WILMINGTON — A Delaware man who was seen on police dashboard camera video being kicked in the head by a Dover police officer in a racially-charged case from 2013 has pleaded guilty to unrelated gun charges. Lateef Dickerson pleaded guilty Tuesday in New Castle County Superior Court to possession of a firearm by a person prohibited, receiving a stolen firearm, and conspiracy. He is scheduled to be sentenced next month. The judge ordered Dickerson's bail be revoked and that he be held in prison pending sentencing. Prosecutors dropped two other firearms charges stemming from Dickerson's 2014 arrest. Authorities have said guns were stolen during a burglary on Maryland's Eastern Shore and later stored in a shed in Middletown.

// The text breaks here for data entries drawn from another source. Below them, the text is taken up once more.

Lemma inventory_made ctx d r d' : inventory ctx d = (Ok r, d') ->
  require_role (jc_role ctx) Admin = Ok tt
  /\ exists a, true_answers (jc_workspace_id ctx) d a /\ di_artifacts r = artifacts_of a
       /\ di_not_enumerable r = not_enumerable
       /\ eb_kms_self_test (di_encryption_basis r) = (kms_self_test kms_call).1
       /\ eb_provider_key_self_test (di_encryption_basis r) = (provider_key_self_test nonce env).1.
Proof using Type.
  intros Hr. unfold get_data_inventory in Hr.
  apply api_bind_ok in Hr as ([] & d1 & Hadmin & Hr). injection Hadmin as Hadmin <-. split; [done|].
  assert (Ha : after 0 d d) by done.
  apply api_bind_ok in Hr as (pg & d2 & [Hpg Ha1]%(postgres_counts_ok _ _ _ _ _ Ha) & Hr). clear Ha.
  apply api_bind_ok in Hr as (s & d3 & [Hs Ha]%(raw_capture_ok _ _ _ _ _ Ha1) & Hr). clear Ha1.
  apply api_bind_ok in Hr as (c0 & e0 & [H0' Ha0]%(ch_count_ok _ _ _ _ _ _ _ _ Ha) & Hr). clear Ha.
  apply api_bind_ok in Hr as (c1 & e1 & [H1' Ha]%(ch_count_ok _ _ _ _ _ _ _ _ Ha0) & Hr). clear Ha0.
  apply api_bind_ok in Hr as (c2 & e2 & [H2' Ha0]%(ch_count_ok _ _ _ _ _ _ _ _ Ha) & Hr). clear Ha.
  apply api_bind_ok in Hr as (c3 & e3 & [H3' Ha]%(ch_count_ok _ _ _ _ _ _ _ _ Ha0) & Hr). clear Ha0.
  apply api_bind_ok in Hr as (c4 & e4 & [H4' Ha0]%(ch_count_ok _ _ _ _ _ _ _ _ Ha) & Hr). clear Ha.
  apply api_bind_ok in Hr as (c5 & e5 & [H5' Ha]%(ch_count_ok _ _ _ _ _ _ _ _ Ha0) & Hr). clear Ha0.
  apply api_bind_ok in Hr as (c6 & e6 & [H6' Ha0]%(ch_count_ok _ _ _ _ _ _ _ _ Ha) & Hr). clear Ha.
  apply api_bind_ok in Hr as (cap & e7 & [H7' Ha]%(ch_ask_ok _ _ _ _ _ _ _ _ Ha0) & Hr). clear Ha0.
  apply api_bind_ok in Hr as (leg & e8 & [H8' Ha0]%(ch_ask_ok _ _ _ _ _ _ _ _ Ha) & Hr). clear Ha.
  apply api_bind_ok in Hr as (stg & e9 & [H9' Ha]%(asks_ok (fun m => relation DbtDb.STAGING m.1.1) _ staging_models _ _ _ _ _ Ha0) & Hr).
  clear Ha0. cbn [length staging_models Nat.add] in Ha.
  apply api_bind_ok in Hr as (enr & e10 & [H10' Ha0]%(ch_count_ok _ _ _ _ _ _ _ _ Ha) & Hr). clear Ha.
  apply api_bind_ok in Hr as (mrt & e11 & [H11' Ha]%(asks_ok (fun m => relation DbtDb.MARTS m.1) _ mart_models _ _ _ _ _ Ha0) & Hr).
  clear Ha0. apply api_bind_ok in Hr as (bk & e12 & Hbk%(live_budget_keys_ok _ _ _ _ _ _ Ha) & Hr).
  injection Hr as <- _. destruct stg as [|s1 [|s2 [|? ?]]]; try done. destruct mrt as [|m1 [|m2 [|m3 [|m4 [|? ?]]]]]; try done.
  exists {| an_pg := pg; an_settings := s; an_counts := [c0; c1; c2; c3; c4; c5; c6]; an_captures := cap; an_legacy := leg;
    an_dbt := [s1; s2; enr; m1; m2; m3; m4]; an_budget := bk |}. split; [|done].
  split; cbn -[asked relation] in *; [done|done| |done|done| |done].
  - by rewrite H0', H1', H2', H3', H4', H5', H6'.
  - injection H9' as -> ->. injection H11' as -> -> -> ->. by rewrite H10'.
Qed.

(** ** Every number *)

Definition pg_held (ws : Uuid) : list (str * N) :=
  [($"token_vault_entries", held ws fst any (tb_token_vault_entries t));
   ($"users", held ws pu_workspace_id any (tb_users t));
   ($"refresh_tokens", held ws pk_workspace_id any (tb_refresh_tokens t));
   ($"session_device_context",
     held ws pk_workspace_id (fun k => is_some (pk_client_ip k) || is_some (pk_client_descriptor k)) (tb_refresh_tokens t));
   ($"api_keys", held ws fst any (tb_api_keys t));
   ($"providers", held ws fst any (tb_providers t));
   ($"user_backup_codes", N.of_nat (length (codes_of ws t)));
   ($"policy_rules", held ws id any (tb_policy_rules t));
   ($"raw_capture_audit", held ws id any (tb_raw_capture_audit t));
   ($"retention_purge_audit", held ws id any (omap id (tb_retention_purge_audit t)));
   ($"session_revocation_audit", held ws id any (tb_session_revocation_audit t));
   ($"admin_audit", held ws id any (tb_admin_audit t));
   ($"audit_exports", held ws id any (tb_audit_exports t));
   ($"audit_export_pages", held ws id any (tb_audit_export_pages t));
   ($"workspaces", held ws id any (tb_workspaces t));
   ($"models", held ws id any (tb_models t));
   ($"audit_events_meta", held ws id any (tb_audit_events_meta t));
   ($"workspace_budgets", held ws id any (tb_workspace_budgets t));
   ($"workspace_secure_mode", held ws id any (tb_workspace_secure_mode t));
   ($"workspace_sidecar_policy", held ws id any (tb_workspace_sidecar_policy t));
   ($"workspace_raw_capture", held ws fst any (map_to_list (tb_workspace_raw_capture t)))].

(** What the stores hold of a workspace, per class, in the order reported;
    [None] where a store does not answer. *)
Definition measures (ws : Uuid) (d : Db) : list (str * option N) :=
  let ask k table := asked d k table (rows_count ws) (ch k) in
  [($"request_events", ask 0 $"request_events");
   ($"request_content_captures", ask 7 $"request_content_captures");
   ($"policy_events", ask 1 $"policy_events"); ($"token_usage", ask 2 $"token_usage");
   ($"latency_samples", ask 3 $"latency_samples"); ($"detection_class_counts", ask 4 $"detection_class_counts");
   ($"mv_hourly_cost_agg", ask 5 $"mv_hourly_cost_agg"); ($"mv_p95_latency_agg", ask 6 $"mv_p95_latency_agg");
   ($"stg_request_events", ask 9 (relation DbtDb.STAGING $"stg_request_events"));
   ($"stg_policy_events", ask 10 (relation DbtDb.STAGING $"stg_policy_events"));
   ($"int_requests_enriched", ask 11 (relation DbtDb.INTERMEDIATE $"int_requests_enriched"));
   ($"mart_usage_daily", ask 12 (relation DbtDb.MARTS $"mart_usage_daily"));
   ($"mart_cost_by_model", ask 13 (relation DbtDb.MARTS $"mart_cost_by_model"));
   ($"mart_policy_violations", ask 14 (relation DbtDb.MARTS $"mart_policy_violations"));
   ($"mart_latency_pctiles", ask 15 (relation DbtDb.MARTS $"mart_latency_pctiles"))]
  ++ (prod_map id Some <$> pg_held ws)
  ++ [($"redis:budget", counters d ws)].

(** A class and its number, and that its status says whether there is one. *)
Definition reported (a : ArtifactClass) : str * option N := (art_class a, art_row_count a).
Definition status_of (n : option N) : str := if is_some n then $"counted" else $"unavailable".
Definition honest (a : ArtifactClass) : Prop := art_row_count_status a = status_of (art_row_count a).

Lemma reported_events c l : reported (art_request_events ch_db c l) = ($"request_events", answer_of c) /\ honest (art_request_events ch_db c l).
Proof using Type. by destruct c. Qed.
Lemma reported_captures s c : reported (art_request_content_captures ch_db s c)
  = ($"request_content_captures", sc_total <$> answer_of c) /\ honest (art_request_content_captures ch_db s c).
Proof using Type. by destruct c. Qed.
Lemma reported_table cl desc c days : reported (art_event_table ch_db (cl, desc, c, days)) = (cl, answer_of c)
  /\ honest (art_event_table ch_db (cl, desc, c, days)).
Proof using Type. by destruct c. Qed.
Lemma reported_aggregate cl desc c : reported (art_aggregate ch_db (cl, desc, c)) = (cl, answer_of c)
  /\ honest (art_aggregate ch_db (cl, desc, c)).
Proof using Type. by destruct c. Qed.
Lemma reported_staging cl src desc c : reported (art_staging (cl, src, desc) c) = (cl, answer_of c)
  /\ honest (art_staging (cl, src, desc) c).
Proof using Type. by destruct c. Qed.
Lemma reported_enriched c : reported (art_int_requests_enriched c) = ($"int_requests_enriched", answer_of c)
  /\ honest (art_int_requests_enriched c).
Proof using Type. by destruct c. Qed.
Lemma reported_mart cl desc c : reported (art_mart (cl, desc) c) = (cl, answer_of c) /\ honest (art_mart (cl, desc) c).
Proof using Type. by destruct c. Qed.
Lemma reported_budget c : reported (art_redis_budget c) = ($"redis:budget", answer_of c) /\ honest (art_redis_budget c).
Proof using Type. by destruct c. Qed.

(** The Postgres classes, in the order of the document. *)
Definition pg_artifacts (pg : PgCounts) (key_test : str) : list ArtifactClass :=
  [art_token_vault_entries pg; art_users pg; art_refresh_tokens pg; art_session_device_context pg; art_api_keys pg;
   art_providers pg key_test; art_user_backup_codes pg; art_policy_rules pg; art_raw_capture_audit pg;
   art_retention_purge_audit pg; art_session_revocation_audit pg; art_admin_audit pg; art_audit_exports pg;
   art_audit_export_pages pg] ++ (art_settings <$> settings_tables pg).

Lemma pg_held_is ws e key_test :
  reported <$> pg_artifacts (pg_counts (Some ws) e ws t) key_test = prod_map id Some <$> pg_held ws.
Proof using Type.
  unfold pg_held. rewrite <- (Nat2Z.id (length (codes_of ws t))), Z_nat_N.
  rewrite <- (count_where_armed false e ws fst any (tb_token_vault_entries t)),
    <- (count_where_armed false e ws pu_workspace_id any (tb_users t)),
    <- (count_where_armed false e ws id any (tb_workspaces t)), <- !(count_where_armed true e).
  reflexivity.
Qed.

Lemma pg_honest pg key_test : Forall honest (pg_artifacts pg key_test).
Proof using Type. unfold pg_artifacts. apply Forall_app. split; repeat constructor. Qed.

Lemma asked_fmap {A B} (g : A -> B) d k table (f : list ChRow -> A) c :
  g <$> asked d k table f c = asked d k table (fun rows => g (f rows)) c.
Proof using Type. unfold asked. destruct (d_ch_faults d k); [done|]. by destruct (ch_relations c !! table). Qed.

(** The document in three parts: ClickHouse, Postgres, Redis. *)
Lemma artifacts_split ws d a : true_answers ws d a ->
  exists c0 c1 c2 c3 c4 c5 c6 s1 s2 i m1 m2 m3 m4,
    an_counts a = [c0; c1; c2; c3; c4; c5; c6] /\ an_dbt a = [s1; s2; i; m1; m2; m3; m4]
    /\ artifacts_of a = ([art_request_events ch_db c0 (an_legacy a); art_request_content_captures ch_db (an_settings a) (an_captures a)]
      ++ (art_event_table ch_db <$> event_tables c1 c2 c3 c4) ++ (art_aggregate ch_db <$> aggregate_tables c5 c6)
      ++ zip_with art_staging staging_models [s1; s2] ++ [art_int_requests_enriched i]
      ++ zip_with art_mart mart_models [m1; m2; m3; m4])
      ++ pg_artifacts (an_pg a) (provider_key_self_test nonce env).1 ++ [art_redis_budget (an_budget a)].
Proof using Type.
  intros [_ _ Hc _ _ Hd _]. unfold artifacts_of, pg_artifacts.
  destruct (an_counts a) as [|c0 [|c1 [|c2 [|c3 [|c4 [|c5 [|c6 [|? ?]]]]]]]]; try done.
  destruct (an_dbt a) as [|s1 [|s2 [|i [|m1 [|m2 [|m3 [|m4 [|? ?]]]]]]]]; try done.
  repeat eexists.
Qed.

08dsn Lateef Dickerson by . Lateef Dickerson
Prosecutors also agreed to drop several charges in two other cases in which Dickerson was accused of assaulting and choking his former girlfriend and assaulting another woman at a Middletown apartment complex in September 2015. Dickerson, who has a long criminal history, still faces charges of carrying a concealed deadly weapon and possession of a firearm by a person prohibited stemming from his arrest by Delaware State Police in January following a traffic stop in Newark. In December, a Kent County jury acquitted Dover police Cpl. Thomas Webster IV, who is white, of assaulting Dickerson, who is black, during an arrest in August 2013. Dickerson suffered a broken jaw. Webster testified that he didn't intend to kick Dickerson in the head and was instead aiming for his upper body. Webster also said he feared for the safety of himself and others because officers responding to reports of a large fight were told Dickerson was armed with a gun, and that Dickerson was slow to comply with repeated commands to get on the ground. Dashcam video from another officer's vehicle shows Dickerson had placed his hands on the ground but wasn't fully prone when Webster kicked him. Prosecutors first took the case to a grand jury in 2014 but failed to get an indictment against Webster, and the U.S. attorney's office later concluded there was no civil rights violation. Webster was indicted last year, however, after Democratic Attorney General Matt Denn took office and decided to take the case to a second grand jury. Following Webster's acquittal, Dover officials agreed to pay him $230,000 in a settlement agreement that included his immediate resignation. Meanwhile, a federal lawsuit filed against Webster and the Dover Police Department by the American Civil Liberties Union on behalf of Dickerson was dismissed in January after attorneys reached a settlement. The Associated Press has filed a complaint with the attorney general's office challenging the city's refusal to release details of the settlement under the Freedom of Information Act.